HCMUS at MediaEval 2020: Emotion Classification Using Wavenet Features with SpecAugment and EfficientNet

HCMUS at MediaEval 2020: Emotion Classification Using Wavenet Features with SpecAugment and EfficientNet Tri-NhanDo University of Science VNU-HCM Vietnam National University

Ho Chi Minh city Vietnam

Minh-TriNguyen University of Science VNU-HCM Vietnam National University

Ho Chi Minh city Vietnam

Hai-DangNguyen University of Science VNU-HCM Vietnam National University

Ho Chi Minh city Vietnam

Minh-TrietTran University of Science VNU-HCM John von Neumann Institute VNU-HCM Vietnam National University

Ho Chi Minh city Vietnam

Xuan-NamCao University of Science VNU-HCM Vietnam National University

Ho Chi Minh city Vietnam

HCMUS at MediaEval 2020: Emotion Classification Using Wavenet Features with SpecAugment and EfficientNet D4451274E468C6B1D14714AE0FC3CE5D GROBID - A machine learning software for extracting information from scholarly documents

MediaEval 2020 provided a subset of the MTG-Jamendo dataset, aimed to recognize mood and theme in music.
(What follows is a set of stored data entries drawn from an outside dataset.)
Lemma scan_cidrs_spec texts : ∀ seen parsed seen' parsed', scan_cidrs texts seen parsed = Some (seen', parsed') →
  ∃ ps, parsed' = parsed ++ ps ∧ prefix4_string <$> ps = texts ∧ Forall prefix_ok ps ∧ NoDup ps
    ∧ (∀ p, p ∈ ps → p ∉ seen) ∧ (∀ p, p ∈ seen' ↔ p ∈ ps ∨ p ∈ seen).
Proof.
  induction texts as [|text texts IH]; intros seen parsed seen' parsed' H; cbn [scan_cidrs] in H.
  - injection H as <- <-. exists []. rewrite app_nil_r. split_and!; [done|done|constructor|constructor|by intros p ?%elem_of_nil|].
    intros p. split; [by right|]. by intros [?%elem_of_nil|?].
  - destruct (parseCanonicalIPv4Prefix text) as [p|] eqn:Ep; [|done]. cbn [mbind option_bind] in H. case_bool_decide as Hs; [done|].
    apply parseCanonicalIPv4Prefix_iff in Ep as [<- Hp]. apply IH in H as (ps & -> & <- & Hok & Hnd & Hnew & Hseen).
    exists (p :: ps). rewrite <-app_assoc. split_and!; [done|done|by constructor| | |].
    + constructor; [|done]. intros Hin. apply (Hnew p Hin), elem_of_cons. by left.
    + intros q [->|Hq]%elem_of_cons; [done|]. intros Hin. apply (Hnew q Hq), elem_of_cons. by right.
    + intros q. rewrite Hseen, !elem_of_cons. tauto.
Qed.

Record scan_inv (n : nat) (st : contract_scan) : Prop := {
  inv_shape : contract_shape (cs_entries st);
  inv_length : length (cs_entries st) = n;
  inv_names : ∀ i, i ∈ cs_seenEntries st ↔ i ∈ pe_id <$> cs_entries st;
  inv_cidrs : ∀ p, p ∈ cs_seenCIDRs st ↔ p ∈ concat (pe_cidrs <$> cs_entries st);
  inv_count : cs_exceptionCount st = Z.of_nat (length (excepted (cs_entries st)))
}.

Lemma concat_snoc {A} (ls : list (list A)) l : concat (ls ++ [l]) = concat ls ++ l.
Proof. rewrite concat_app. cbn [concat]. by rewrite app_nil_r. Qed.

Lemma find_exception name cidr : snd <$> List.find (λ e, String.eqb e.1 name) expectedExceptions = Some cidr → (name, cidr) ∈ expectedExceptions.
Proof.
  destruct (List.find _ _) as [[n c]|] eqn:E; [|done]. intros [= <-]. apply List.find_some in E as [Hin%list_elem_of_In Hn%String.eqb_eq].
  cbn [fst snd] in *. by subst n.
Qed.

(** One more entry keeps the invariant. *)
Lemma scan_inv_snoc n st seen count name cidrs demo :
  scan_inv n st → name ∉ cs_seenEntries st → Forall prefix_ok cidrs → (1 ≤ length cidrs ≤ 2)%nat → NoDup cidrs →
  (∀ p, p ∈ cidrs → p ∉ cs_seenCIDRs st) → (∀ p, p ∈ seen ↔ p ∈ cidrs ∨ p ∈ cs_seenCIDRs st) →
  (demo = true → (name, prefix4_string <$> cidrs) ∈ exception_entry <$> expectedExceptions) →
  count = (if demo then cs_exceptionCount st + 1 else cs_exceptionCount st) →
  scan_inv (S n) (MkContractScan (name :: cs_seenEntries st) seen (cs_entries st ++ [MkProtectedEntry name cidrs demo]) count).
Proof.
  intros [[Hn Hp Hv He] Hlen Hnames Hcidrs Hcount] Hname Hok Hl Hnd Hnew Hseen Hdemo ->.
  assert (Hnin : name ∉ pe_id <$> cs_entries st) by (by rewrite <-Hnames).
  assert (Hexc : excepted (cs_entries st ++ [MkProtectedEntry name cidrs demo]) = excepted (cs_entries st) ++ (if demo then [MkProtectedEntry name cidrs demo] else []))
    by (unfold excepted; rewrite List.filter_app; by destruct demo).
  split; cbn [cs_entries cs_seenEntries cs_seenCIDRs cs_exceptionCount]; [split| | | |].
  - rewrite fmap_app. apply NoDup_app. split_and!; [done| |apply NoDup_singleton]. intros x Hx ->%list_elem_of_singleton. done.
  - rewrite fmap_app. cbn [fmap list_fmap pe_cidrs]. rewrite concat_snoc. apply NoDup_app. split_and!; [done| |done].
    intros p Hp1 Hp2. apply (Hnew p Hp2). by apply Hcidrs.
  - apply Forall_app. split; [done|]. by apply Forall_singleton.
  - rewrite Hexc. apply Forall_app. split; [done|]. destruct demo; [|constructor]. apply Forall_singleton. by apply Hdemo.
  - rewrite length_app, Hlen. cbn. lia.
  - intros i. rewrite elem_of_cons, Hnames, fmap_app, elem_of_app. cbn [fmap list_fmap pe_id]. rewrite list_elem_of_singleton. tauto.
  - intros p. rewrite Hseen, Hcidrs, fmap_app. cbn [fmap list_fmap pe_cidrs]. rewrite concat_snoc, elem_of_app. tauto.
  - rewrite Hexc, length_app, Hcount. destruct demo; cbn [length]; lia.
Qed.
Team HCMUS proposes several solutions to build efficient classifiers to solve this problem. In addition to the mel-spectrogram features, new features extracted from the wavenet model is extracted and utilized to train the EfficientNet model. As evaluated by the jury, our best result achieved of 0.142 in PR-AUC and 0.76 in the ROC-AUC measurement. With fast training and lightweight features, our proposed methods are potential to work well with deeper neural networks.

INTRODUCTION

Emotions and Themes in Music task in MediaEval [1] is difficult and challenging due to the ambiguity of tags in the real world. Mood is often influenced by human perception, different people will have different feelings, moreover, this is a multi-class classification problem with more than 56 tags. The dataset is pretty unbalanced in the distribution of mood labels, each audio music is composed of multi-labels that there can be many emotions in the same song.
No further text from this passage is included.